*** Extracted data ***

(** C27. The framing of a request is the last word of its header fields, as a
    function of the list of fields: the message is refused exactly when a content
    length is not a number of 64 bits or a transfer encoding is not text;
    otherwise it is chunked when the last transfer encoding is [chunked], else it
    has the last non-zero content length that no WebSocket upgrade follows, else it
    is an upgrade when there is an upgrade field.  All fields are added to the head
    in order, and its connection type is that of the last connection field. *)
Theorem framing_of_fields slc hs fields msg :
  mapM (field slc) hs = Some fields ->
  if existsb bad fields
  then exists msg', set_headers slc hs msg = (msg', Err PE_Header)
  else set_headers slc hs msg = (framed_head fields msg, Ok (framing fields)).
Proof. apply set_headers_fields. Qed.

(** C25. Pipelined requests are kept apart.  When the connection buffer holds a
    sequence of whole requests, below [MAX_BUFFER_SIZE] (131072 bytes) together with what
    follows, each with a head that [httparse] accepts whatever follows it, of at most
    [MAX_HEADERS] fields, and with no body, a body of its Content-Length, or a chunked
    body whose chunks are written as the encoder writes them, then the server codec
    returns the heads and bodies in order and leaves the bytes behind the last request,
    ready for the next head.  The heads do not depend on what is left in the pool of
    heads: nothing of an earlier request shows (the peer address apart, which the
    dispatcher sets). *)
Theorem pipelined_requests `{BM : BytesMut B} ws uninit c pool (src : B) rest :
  Forall wire_ok ws -> length uninit = MAX_HEADERS -> c_payload c = None ->
  buf_bytes src = (ws ≫= wire_bytes) ++ rest -> len (buf_bytes src) < MAX_BUFFER_SIZE ->
  exists c' pool' src' reqs, read_requests uninit (length ws) (c, (pool, src)) =
      ((c', (pool', src')), Ok (Some <$> reqs)) /\
    Forall2 (fun w r => expected w = Some (forget_peer r.1) /\ r.2 = body_content (w_body w)) ws reqs /\
    c_payload c' = None /\ buf_bytes src' = rest.
Proof. apply read_requests_wires. Qed.

End Framing.

(** ** Instances

    Two requests, and an [httparse] that knows their heads. *)

Module ModelRequests.
Import ModelHttp ModelH1.

Definition crlf : list Z := [13; 10].
Definition post_line : list Z := bytes_of_string "POST /a HTTP/1.1" ++ crlf.
Definition post_head : list Z :=
  post_line ++ bytes_of_string "Content-Length: 2" ++ crlf ++ bytes_of_string "Connection: close" ++ crlf ++ crlf.
Definition get_head : list Z := bytes_of_string "GET /b HTTP/1.0" ++ crlf ++ crlf.

Definition post_raw : RawRequest :=
  MkRawRequest (Some (bytes_of_string "POST")) (Some (bytes_of_string "/a")) (Some 1)
    [MkRawHeader (18, 14) (34, 1); MkRawHeader (37, 10) (49, 5)].
Definition get_raw : RawRequest :=
  MkRawRequest (Some (bytes_of_string "GET")) (Some (bytes_of_string "/b")) (Some 0) [].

*** End of Extracted data ***

**Requirement**:
Lines from the top of the data above through the line containing "otherwise it is" must be repeated exactly. All other lines stay out.

**Answer space**:
(** C27. The framing of a request is the last word of its header fields, as a
    function of the list of fields: the message is refused exactly when a content
    length is not a number of 64 bits or a transfer encoding is not text;
    otherwise it is chunked when the last transfer encoding is [chunked], else it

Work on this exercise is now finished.